Rather maddening dealing with large jams where the awareness/skill level is varied, from a musicianship and knowledge basis. Even 'learning' folks a tune on the fly is a challenge (which it shouldn't be, if you're any kind of picker...another thread topic, this. 

Example: I pick with many of the same pickers who show up at the same jams. All are different. Some (few) know 1, 4, 5 lingo - the easiest and cleanest. I just hold of the requisite number of fingers with my left hand to indicate the chord. Or call out "One, six minor", whatever), simple as pie... for some Others need to hear the chord name - not as clean and easy, particularly when capos are in play. And some need to hear the shape names - G, C, D. So, if capo on 2, I call out G (which is really A chord). Horrid to me, but they need that. Sometimes, I feel like an auctioneer. I've come to peace with it.

And still others need the visual. They will look at the other guitar picker's hand. But, this can be dreadful, as was the case the last jam I hit. Huge picker crowd, with a core group and then the fringe. On the fringe, I spied a guitar man who is one of those visual pickers. He had the right shape (D), but the wrong capo fret (2, song was in F chord - capo on 3). I hadn't the heart to say anything, as it would've stopped the song and embarassed him. This is what to deal with...

----------


## ralph johansson

> What about a half-diminished chord?  You can substitute that for a 7th (the folks I jam with commonly use 7th chords) without a root.  Most likely nobody but you is gonna know what you did.  And the Kentucky Waltz has a gorgeous half-dim in it,  "and I long once *more* for your embrace . . ."
> 
> I'm not advocating showing off your music theory chops in a BG jam.  But I don't think you're strictly limited to I, IV and V chords either.  I guess we've strayed pretty far from the OP.
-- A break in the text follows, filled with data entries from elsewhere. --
(** The statement selected by [switch (queue_stat)]: the totals *)
Definition update_totals (nfd : nfd_qstats_t) (queue_stat pkts bytes : Z) : St nfd_qstats_t :=
  if queue_stat =? NIC_STATS_QUEUE_RX_IDX then
    _ ← vnic_add rx_uc_pkts pkts;
    _ ← vnic_add rx_uc_bytes bytes;
    mret (nfd_rx pkts bytes nfd)
  else if (queue_stat =? NIC_STATS_QUEUE_RX_BC_IDX) || (queue_stat =? NIC_STATS_QUEUE_RX_MC_IDX) then
    _ ← vnic_add rx_pkts pkts;
    _ ← vnic_add rx_bytes bytes;
    mret (nfd_rx pkts bytes nfd)
  else if (queue_stat =? NIC_STATS_QUEUE_RX_UC_IDX) || (queue_stat =? NIC_STATS_QUEUE_TX_UC_IDX) then
    mret nfd
  else if queue_stat =? NIC_STATS_QUEUE_TX_IDX then
    _ ← vnic_add tx_uc_pkts pkts;
    _ ← vnic_add tx_uc_bytes bytes;
    mret (nfd_tx pkts bytes nfd)
  else if (queue_stat =? NIC_STATS_QUEUE_TX_BC_IDX) || (queue_stat =? NIC_STATS_QUEUE_TX_MC_IDX) then
    _ ← vnic_add tx_pkts pkts;
    _ ← vnic_add tx_bytes bytes;
    mret (nfd_tx pkts bytes nfd)
  else if (queue_stat =? NIC_STATS_QUEUE_RX_DISCARD_ACT_IDX) ||
          (queue_stat =? NIC_STATS_QUEUE_RX_DISCARD_ADDR_IDX) ||
          (queue_stat =? NIC_STATS_QUEUE_RX_DISCARD_MRU_IDX) ||
          (queue_stat =? NIC_STATS_QUEUE_RX_DISCARD_PCI_IDX) ||
          (queue_stat =? NIC_STATS_QUEUE_BPF_DISCARD_IDX) then
    _ ← vnic_add rx_discards pkts;
    mret nfd
  else if queue_stat =? NIC_STATS_QUEUE_RX_ERROR_VEB_IDX then
    (* no break: the next case follows *)
    _ ← vnic_add rx_errors pkts;
    _ ← vnic_add tx_discards pkts;
    mret nfd
  else if queue_stat =? NIC_STATS_QUEUE_TX_DISCARD_ACT_IDX then
    _ ← vnic_add tx_discards pkts;
    mret nfd
  else if (queue_stat =? NIC_STATS_QUEUE_TX_ERROR_LSO_IDX) ||
          (queue_stat =? NIC_STATS_QUEUE_TX_ERROR_PCI_IDX) ||
          (queue_stat =? NIC_STATS_QUEUE_TX_ERROR_MTU_IDX) ||
          (queue_stat =? NIC_STATS_QUEUE_TX_ERROR_NO_CTM_IDX) ||
          (queue_stat =? NIC_STATS_QUEUE_TX_ERROR_OFFSET_IDX) then
    _ ← vnic_add tx_errors pkts;
    mret nfd
  else if queue_stat =? NIC_STATS_QUEUE_BPF_TX_IDX then
    _ ← vnic_add tx_pkts pkts;
    _ ← vnic_add tx_bytes bytes;
    mret nfd
  else mret nfd.

(** The counter's own fields are at [vnic_stat], which moves past them. *)
Definition update_vnic_queue_stat (nfd : nfd_qstats_t) (vnic_stat : nat)
    (queue_stat pkts bytes : Z) : St (nfd_qstats_t * nat) :=
  mask ← of_option (nic_stats_vnic_mask !! Z.to_nat queue_stat);
  vnic_stat ← (if has mask NIC_STATS_VNIC_MASK_PKTS then
                 _ ← vnic_add vnic_stat pkts; mret (S vnic_stat)
               else mret vnic_stat);
  vnic_stat ← (if has mask NIC_STATS_VNIC_MASK_BYTES then
                 _ ← vnic_add vnic_stat bytes; mret (S vnic_stat)
               else mret vnic_stat);
  nfd ← update_totals nfd queue_stat pkts bytes;
  mret (nfd, vnic_stat).

Definition no_drops : mac_drops_t := mk_mac_drops 0 0 0 0.

(** [sizeof(nic_stats_vnic_t)], and the blocks of 64 bytes that the loops over
    a structure handle *)
Definition sizeof_vnic : Z := NIC_STATS_VNIC_SIZE.
Definition blocks (size : Z) : list Z := ptrs 0 size 64.

Section accumulate.
Context {B : build} `{Vids, StatLib}.

Definition note (c : cntr_read) : St unit := modify (fun s => s <| reads ::= cons c |>).

(** ** The MAC *)

Definition macstats_head_drop_accum : St unit :=
  _ ← modify (fun s => s <| _mac_stats_head_drop ::= head_drop_dev (reads s) |>);
  note HeadDropAccum.

Definition port_accum (port : Z) (s : stats) : list Z := default [] (_mac_stats s !! port).

Definition macstats_port_accum (nbi channel port : Z) : St unit :=
  _ ← modify (fun s => s <| _mac_stats ::=
        <[port := port_accum_dev (reads s) nbi channel (port_accum port s)]> |>);
  note (PortAccum nbi channel).

Definition tmq_cnt_read (nbi queue : Z) : St Z :=
  c ← get (fun s => u32 (tmq_cnt_dev (reads s) nbi queue));
  _ ← note (TmqCnt nbi queue c);
  mret c.

Definition drops (port : Z) (s : stats) : mac_drops_t := default no_drops (_mac_drops s !! port).
Definition set_drops (port : Z) (f : mac_drops_t -> mac_drops_t) : St unit :=
  modify (fun s => s <| _mac_drops ::= <[port := f (drops port s)]> |>).

(** [mem_read_atomic]: the words of a value as the atomic engine has them *)
Definition read_atomic (v : Z) : Z := swapw64 v.

Definition sizeof_port : Z := 8 * Z.of_nat macstats_port_words.

(** One turn of the inner loop: the word [k] of the structure, from [raw] *)
Definition copy_word (port : Z) (k : nat) (raw : Z) : St Z :=
  if (k =? RxMacHeadDrop)%nat then d ← get (drops port); mret (swapw64 (mac_rx_discards d))
  else if (k =? TxQueueDrop)%nat then d ← get (drops port); mret (swapw64 (mac_tx_discards d))
  else
    _ ← (if (k =? TxPIfOutErrors)%nat then set_drops port (fun d => d <| mac_tx_errors := swapw64 raw |>)
         else if (k =? RxPIfInErrors)%nat then set_drops port (fun d => d <| mac_rx_errors := swapw64 raw |>)
         else mret tt);
    mret raw.

Definition copy_block (port channel offset : Z) : St unit :=
  let k0 := Z.to_nat (offset / 8) in
  read_block ← get (fun s => (fun i => read_atomic (nth (k0 + i) (port_accum port s) 0)) <$> seq 0 8);
  write_block ← for_fold (seq 0 8) [] (fun write_block i =>
    w ← copy_word port (k0 + i) (nth i read_block 0);
    mret (write_block ++ [w]));
  let size := if 64 >? sizeof_port - offset then sizeof_port - offset else 64 in
  smem_write64 (mac_stats_addr + sizeof_port * channel + offset)
    (take (Z.to_nat (size / 8)) write_block).

(** The body of the loop over the ports *)
Definition mac_stats_port (port : Z) : St unit :=
  let nbi := NS_PLATFORM_MAC (board B) port in
  let channel := NS_PLATFORM_MAC_SERDES_LO (board B) port in
  _ ← macstats_port_accum nbi channel port;
  head_drops ← get (fun s => read_atomic (nth (Z.to_nat port) (_mac_stats_head_drop s) 0));
  _ ← set_drops port (fun d => d <| mac_rx_discards := swapw64 head_drops |>);
  _ ← for_each (range (NS_PLATFORM_NBI_TM_QID_LO (board B) port)
                  (NS_PLATFORM_NBI_TM_QID_HI (board B) port + 1)) (fun i =>
        tmq_cnt ← tmq_cnt_read nbi i;
        set_drops port (fun d => d <| mac_tx_discards ::= fun x => u64 (x + tmq_cnt) |>));
  for_each (blocks sizeof_port) (copy_block port channel).

Definition mac_stats_accumulate : St unit :=
  _ ← macstats_head_drop_accum;
  for_each (range 0 (NS_PLATFORM_NUM_PORTS (board B))) mac_stats_port.

(** ** The vNICs *)

Definition vnic_base (vid : Z) : Z := nic_stats_vnic_addr + sizeof_vnic * vid.
Definition bar_of (vid : Z) : Z := nfd_cfg_bar_base NIC_PCI vid.

(** The two loops that copy [_vnic_stats] from memory and to it *)
Definition load_vnic (vid : Z) : St unit :=
  for_each (blocks sizeof_vnic) (fun offset =>
    let size := if 64 >? sizeof_vnic - offset then sizeof_vnic - offset else 64 in
    let n := Z.to_nat (size / 8) in
    read_block ← smem_read64 (vnic_base vid + offset) n;
    for_each (seq 0 n) (fun i =>
      vnic_put (Z.to_nat (offset / 8) + i) (swapw64 (nth i read_block 0)))).

Definition store_vnic (vid : Z) : St unit :=
  for_each (blocks sizeof_vnic) (fun offset =>
    write_block ← for_fold (seq 0 8) [] (fun write_block i =>
      v ← vnic_get (Z.to_nat (offset / 8) + i);
      mret (write_block ++ [swapw64 v]));
    let size := if 64 >? sizeof_vnic - offset then sizeof_vnic - offset else 64 in
    smem_write64 (vnic_base vid + offset) (take (Z.to_nat (size / 8)) write_block)).

Definition pkt_cntr_read_and_clr (index counter : Z) : St (Z * Z) :=
  x ← get (fun s => pkt_cntr_dev (reads s) index counter);
  _ ← note (PktCntr index counter (u32 x.1) (u64 x.2));
  mret (u32 x.1, u64 x.2).

(** The loop over the counters of one queue *)
Definition queue_counters (nfd : nfd_qstats_t) (index : Z) : St (nfd_qstats_t * nat) :=
  for_fold (range 0 NIC_STATS_QUEUE_COUNT) (nfd, 0%nat) (fun x i =>
    pb ← pkt_cntr_read_and_clr index i;
    update_vnic_queue_stat x.1 x.2 i pb.1 pb.2).

Definition vnic_stats_remap (dst_stat dst_total src_stat src_total : nat) : St unit :=
  t ← vnic_get src_total;
  _ ← when (truthy t) (x ← vnic_get src_stat; vnic_put src_total (t - x));
  t ← vnic_get dst_total;
  _ ← when (truthy t) (x ← vnic_get src_stat; vnic_put dst_total (t + x));
  x ← vnic_get src_stat;
  _ ← vnic_add dst_stat x;
  vnic_put src_stat 0.

(** The body of the loop over the queues of a vNIC *)
Definition vnic_queue (vid queue : Z) : St unit :=
  x ← queue_counters (mk_qstats 0 0 0 0) (NFD_VID2NATQ vid queue);
  let nfd_stats := x.1 in
  _ ← smem_add64 (bar_of vid + NFP_NET_CFG_RXR_STATS queue)
        [swapw64 (q_rx_pkts nfd_stats); swapw64 (q_rx_bytes nfd_stats)];
  _ ← smem_add64 (bar_of vid + NFP_NET_CFG_TXR_STATS queue)
        [swapw64 (q_tx_pkts nfd_stats); swapw64 (q_tx_bytes nfd_stats)];
  when (queue <? Z.shiftl 1 8)
    (_ ← vnic_stats_remap tx_discard_act_pkts tx_discards rx_discard_act_pkts rx_discards;
     vnic_stats_remap tx_discard_act_bytes tx_discards rx_discard_act_bytes rx_discards).

(** [delta = drop - _vnic_stats.<own>; own += delta; total += delta;] *)
Definition add_mac_drop (drop : mac_drops_t -> Z) (port : Z) (own total : nat) : St unit :=
  d ← get (fun s => drop (drops port s));
  x ← vnic_get own;
  let delta := u64 (d - x) in
  _ ← vnic_add own delta;
  vnic_add total delta.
The way I hear the last eight bars  of Kentucky Waltz (in the key of E) is : A am E C#7 //F#7 B7 E ...(yes, I insist on the sevenths there!) The melody note over the am is an f#, but it's not a root note. am6 and f#m7b5
(f# half diminished) are inversions of one another to be sure, but they are functionally different. Also, in an m6 chord the fifth is often omitted, in an min7b5 the fourth is often added, further accentuating their different functions.

----------


## tree

Then I stand corrected; music theory is a big book and I'm still working on it.   :Grin: 

What I do know is that one of the chord shapes I associate with half-dim works beautifully at that spot, if that shape is also a m6 then I'll try to add that to my understanding.  

Sadly, most folks seem to blow right through that spot without playing that beautiful chord, which to my ear is _essential_ to supporting the melody.

But we've strayed far from the OP, sorry.

----------


## MikeEdgerton

> I call out G (which is really A chord). Horrid to me, but they need that...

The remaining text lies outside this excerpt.